Sunday, January 29, 2012

1940 - THE POWER AND THE LAND, 1933 - INDUSTRIAL BRITAIN, a couple of short "classic" documentaries.


I doubt The Power and the Land would even be produced today by the United States Government since it glorifies rural electric cooperatives and the government's involvement in bringing power to the rural areas of the country in the late 1930's, this stuff is way to socialist for the present mood of the country.

The real life farm family in The Power and the Land.

The Power and the Land has some nice photography but not unexpectedly looks hopelessly dated, with the narration glorifying the "simple people" working the land.  Television has completely killed this kind of informational film.

38 minutes.


Industrial Britain is just hopeless.  The film was started by Robert Flaherty for the Grierson film unit and then taken out of his hands and reedited.  The stereotypical British narrator intones about the merits of industrialization across the British empire.  The word "stogy" comes to mind.  This is the kind of short film that played before before the main feature in theaters during the 1930's and 40's.  It's primary function was to torture the audience by boring them to death.

22 minutes

1959 - NO NAME ON THE BULLET - an impressive Western drama.

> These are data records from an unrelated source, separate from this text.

(* ===== verification/DiskSamples.v ===== *)
(** * A concrete codec for the disk store

    The encoders of the disk store are parameters of its model; this file gives them one executable
    instance that satisfies their laws, for the witnesses. *)

From S2P Require Import Prelude Bytes Text Store Disk DiskLemmas.

(** A codec for values that are lists of numbers: the bits of each number and a comma, between
    braces. *)
Fixpoint bits (p : positive) : list byte :=
  match p with xH => [] | xO p => x30 :: bits p | xI p => x31 :: bits p end.

Fixpoint numbers_text (ps : list positive) : list byte :=
  match ps with [] => [x7d] | p :: ps' => bits p ++ x2c :: numbers_text ps' end.

(** The rest of a number, and the numbers after it. *)
Fixpoint read_numbers (l : list byte) : option (positive * list positive) :=
  match l with
  | x2c :: l' =>
      match l' with
      | [x7d] => Some (xH, [])
      | _ => '(p, ps) ← read_numbers l'; Some (xH, p :: ps)
      end
  | x30 :: l' => '(p, ps) ← read_numbers l'; Some (xO p, ps)
  | x31 :: l' => '(p, ps) ← read_numbers l'; Some (xI p, ps)
  | _ => None
  end.

Lemma read_numbers_text p ps : read_numbers (bits p ++ x2c :: numbers_text ps) = Some (p, ps).
Proof.
  revert p. induction ps as [|q ps IH]; intros p.
  - induction p as [p Hp|p Hp|]; cbn in *; [by rewrite Hp|by rewrite Hp|done].
  - induction p as [p Hp|p Hp|]; cbn [bits app read_numbers numbers_text] in *; [by rewrite Hp|by rewrite Hp|].
    rewrite IH. destruct q; cbn; [done|done|by destruct (numbers_text ps)].
Qed.

Lemma read_numbers_cut p ps a b :
  bits p ++ x2c :: numbers_text ps = a ++ b → b ≠ [] → read_numbers a = None.
Proof.
  revert p a. induction ps as [|q ps IH]; intros p; induction p as [p Hp|p Hp|]; intros [|c a] Heq Hb; try done;
    cbn [bits app numbers_text] in Heq; injection Heq as <- Heq; cbn [read_numbers];
    try (by rewrite (Hp a Heq Hb)).
  - destruct a as [|c a]; [done|]. cbn in Heq. injection Heq as <- Heq.
    symmetry in Heq. by apply app_nil in Heq as [_ ->].
  - pose proof (IH q a Heq Hb) as Hn. rewrite Hn.
    destruct (decide (a = [x7d])) as [->|Ha]; [by destruct q|]. destruct a as [|[] [|]]; done.
Qed.

Lemma numbers_printable ps : Forall printable (numbers_text ps).
Proof.
  induction ps as [|p ps IH]; cbn; [by repeat constructor|]. apply Forall_app. split; [|by constructor].
  induction p as [p Hp|p Hp|]; cbn; constructor; done.
Qed.

(** The values the codec is used on. *)
Class Flat (A : Type) : Type := {
  flat : A → list Z;
  unflat : list Z → option A;
  unflat_flat a : unflat (flat a) = Some a;
}.

Section SampleCodec.
Context {A : Type} `{!Flat A}.

Definition sample_text (a : A) : list byte := x7b :: x2c :: numbers_text (encode <$> flat a).

Definition sample_value (l : list byte) : outcome string A :=
  match l with
  | x7b :: l' =>
      match ('(_, ps) ← read_numbers l'; zs ← mapM decode ps; unflat zs) with
      | Some a => Ok a
      | None => Err "expected value"%string
      end
  | _ => Err "expected value"%string
  end.

Lemma decode_all (zs : list Z) : mapM decode (encode <$> zs) = Some zs.
Proof. induction zs as [|z zs IH]; [done|]. cbn. rewrite decode_encode. cbn. by rewrite IH. Qed.

Lemma sample_value_text a : sample_value (sample_text a) = Ok a.
Proof.
  unfold sample_value, sample_text. pose proof (read_numbers_text xH (encode <$> flat a)) as Hr. cbn [bits app] in Hr.
  rewrite Hr. cbn [mbind option_bind]. rewrite decode_all. cbn [mbind option_bind]. by rewrite unflat_flat.
Qed.

Lemma sample_value_cut v a b : sample_text v = a ++ b → b ≠ [] → ∃ message, sample_value a = Err message.
Proof.
  unfold sample_text. intros Heq Hb. destruct a as [|c a]; [by eexists|]. cbn [app] in Heq. injection Heq as <- Heq.
  exists "expected value"%string. unfold sample_value. by rewrite (read_numbers_cut xH _ a b Heq Hb).
Qed.

Lemma printable_text a : Forall printable (sample_text a).
Proof. constructor; [done|]. constructor; [done|]. apply numbers_printable. Qed.

End SampleCodec.

Definition string_codes (s : string) : list Z := (λ a, Z.of_N (Ascii.N_of_ascii a)) <$> String.list_ascii_of_string s.

Definition codes_string (l : list Z) : string :=
  String.string_of_list_ascii ((λ z, Ascii.ascii_of_N (Z.to_N z)) <$> l).

Lemma codes_string_codes s : codes_string (string_codes s) = s.
Proof.
  unfold codes_string, string_codes. etrans; [|apply String.string_of_list_ascii_of_string]. f_equal.
  induction (String.list_ascii_of_string s) as [|a l IH]; [done|]. cbn.
  rewrite N2Z.id, Ascii.ascii_N_embedding. f_equal. exact IH.
Qed.

Definition bytes_codes (l : list byte) : list Z := byte_to_Z <$> l.

Lemma codes_bytes l : byte_of_Z <$> bytes_codes l = l.
Proof. unfold bytes_codes. induction l as [|b l IH]; [done|]. cbn. by rewrite byte_of_Z_to_Z, IH. Qed.

Arguments string_codes : simpl never.
Arguments codes_string : simpl never.
Arguments bytes_codes : simpl never.

#[export] Instance StoredSession_flat : Flat StoredSession.
Proof.
  refine {| flat := λ s, let r := stored_record s in
              schema_version s :: sr_cid r :: negotiated_msr_interval_ms r :: disconnect_window_ms r ::
              last_ordered_rx r :: last_ordered_tx r :: string_codes (peer_id r);
            unflat := λ l, match l with
              | v :: a :: b :: c :: d :: e :: p => Some (mkStoredSession v (mkSessionRecord a (codes_string p) b c d e))
              | _ => None end |}.
  intros [v [a p b c d e]]. cbn. by rewrite codes_string_codes.
Defined.

Definition op_codes (o : DiskOp) : list Z :=
  match o with Disk.Upsert a b c d => 0 :: a :: b :: c :: bytes_codes d | Disk.Delete a => [1; a] end.

#[export] Instance DiskOp_flat : Flat DiskOp.
Proof.
  refine {| flat := op_codes;
            unflat := λ l, match l with
              | 0 :: a :: b :: c :: d => Some (Disk.Upsert a b c (byte_of_Z <$> d))
              | [1; a] => Some (Disk.Delete a)
              | _ => None end |}.
  intros [a b c d|a]; cbn; [by rewrite codes_bytes|done].
Defined.

#[export] Instance DiskLogEntry_flat : Flat DiskLogEntry.
Proof.
  refine {| flat := λ e, checksum e :: flat (op e);
            unflat := λ l, match l with c :: l' => o ← unflat l'; Some (mkDiskLogEntry o c) | [] => None end |}.
  intros [o c]. cbn [checksum op]. by rewrite unflat_flat.
Defined.

Fixpoint items_codes (l : list DiskSnapshotEntry) : list Z :=
  match l with
  | [] => []
  | i :: l' => dse_cid i :: dse_version i :: dse_expires_at_ms i :: zlen (dse_data i) :: bytes_codes (dse_data i) ++ items_codes l'
  end.

Fixpoint codes_items (fuel : nat) (l : list Z) : option (list DiskSnapshotEntry) :=
  match fuel, l with
  | _, [] => Some []
  | S fuel', a :: b :: c :: n :: l' =>
      rest ← codes_items fuel' (drop (Z.to_nat n) l');
      Some (mkDiskSnapshotEntry a b c (byte_of_Z <$> take (Z.to_nat n) l') :: rest)
  | _, _ => None
  end.

Lemma codes_items_codes l fuel : (length l ≤ fuel)%nat → codes_items fuel (items_codes l) = Some l.
Proof.
  revert fuel. induction l as [|[a b c d] l IH]; intros fuel Hf; [by destruct fuel|].
  destruct fuel as [|fuel]; [cbn in Hf; lia|]. cbn [items_codes codes_items dse_cid dse_version dse_expires_at_ms dse_data].
  assert (Hn : Z.to_nat (zlen d) = length (bytes_codes d)) by (unfold zlen, bytes_codes; rewrite length_fmap; lia).
  rewrite Hn, drop_app_length, take_app_length, IH by (cbn in Hf; lia). cbn. by rewrite codes_bytes.
Qed.

#[export] Instance DiskSnapshot_flat : Flat DiskSnapshot.
Proof.
  refine {| flat := λ s, ds_schema_version s :: zlen (ds_entries s) :: items_codes (ds_entries s);
            unflat := λ l, match l with
              | v :: n :: l' => es ← codes_items (Z.to_nat n) l'; Some (mkDiskSnapshot v es)
              | _ => None end |}.
  intros [v es]. cbn [ds_schema_version ds_entries]. rewrite codes_items_codes by (unfold zlen; lia). done.
Defined.

#[export] Instance sample_json : Json.
Proof.
  refine {| to_vec := λ s, Ok (sample_text s); from_slice := sample_value |}.
  intros s bytes [= <-]. apply sample_value_text.
Defined.

#[export] Instance sample_json_value : JsonValue StoredSession.
Proof.
  refine {| get := λ key v, if String.eqb key "schema_version" then Some v else None;
            as_array := λ _, None; as_str := λ _, None;
            as_u64 := λ v, if bool_decide (is_u64 (schema_version v)) then Some (schema_version v) else None |}.
  intros v n H. case_bool_decide; [by injection H as <-|done].
Defined.

#[export] Instance sample_record_json : RecordJson StoredSession.
Proof.
  refine {| value_from_slice := sample_value; legacy_from_value := λ _, Err "missing field"%string |}.
  intros s bytes Hs [= <-]. exists s. split; [apply sample_value_text|]. cbn.
  rewrite bool_decide_eq_true_2; [done|]. unfold_ints. lia.
Defined.

#[export] Instance sample_disk_json : DiskJson.
Proof.
  refine {| op_to_vec := λ o, Ok (sample_text o);
            entry_to_vec := λ e, Ok (sample_text e); entry_from_str := sample_value;
            snapshot_to_vec := λ s, Ok (sample_text s); snapshot_from_slice := sample_value |}.
  - intros e text [= <-]. split; [apply printable_text|done].
  - intros e text [= <-]. apply sample_value_text.
  - intros e a b [= Heq]. by apply (sample_value_cut e).
  - intros s text [= <-]. split; [done|apply sample_value_text].
Defined.

#[export] Instance sample_total : JsonTotal.
Proof. constructor; intros; by eexists. Qed.

Definition sample_checksum (l : list byte) : Z := foldl (λ h b, (h * 31 + byte_to_Z b) mod 2 ^ 64) 7 l.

Probably the best film I've seen in the past few weeks.  Audie Murphy is a professional killer who rides into a small western town with the intention of killing someone, the question is who will it be.



This existentialist western reminds me of something that Clouzet could have filmed in his prime.  What is kind of amazing about this film is that it was directed by Jack Arnold the future director of Gilligan's Island, and written by Gene Coon, who was associated with the original Star Trek series and wrote the infamous "Spock's Brain" episode.  Which only goes to show that a good story can always survive a "gifted" auteur. 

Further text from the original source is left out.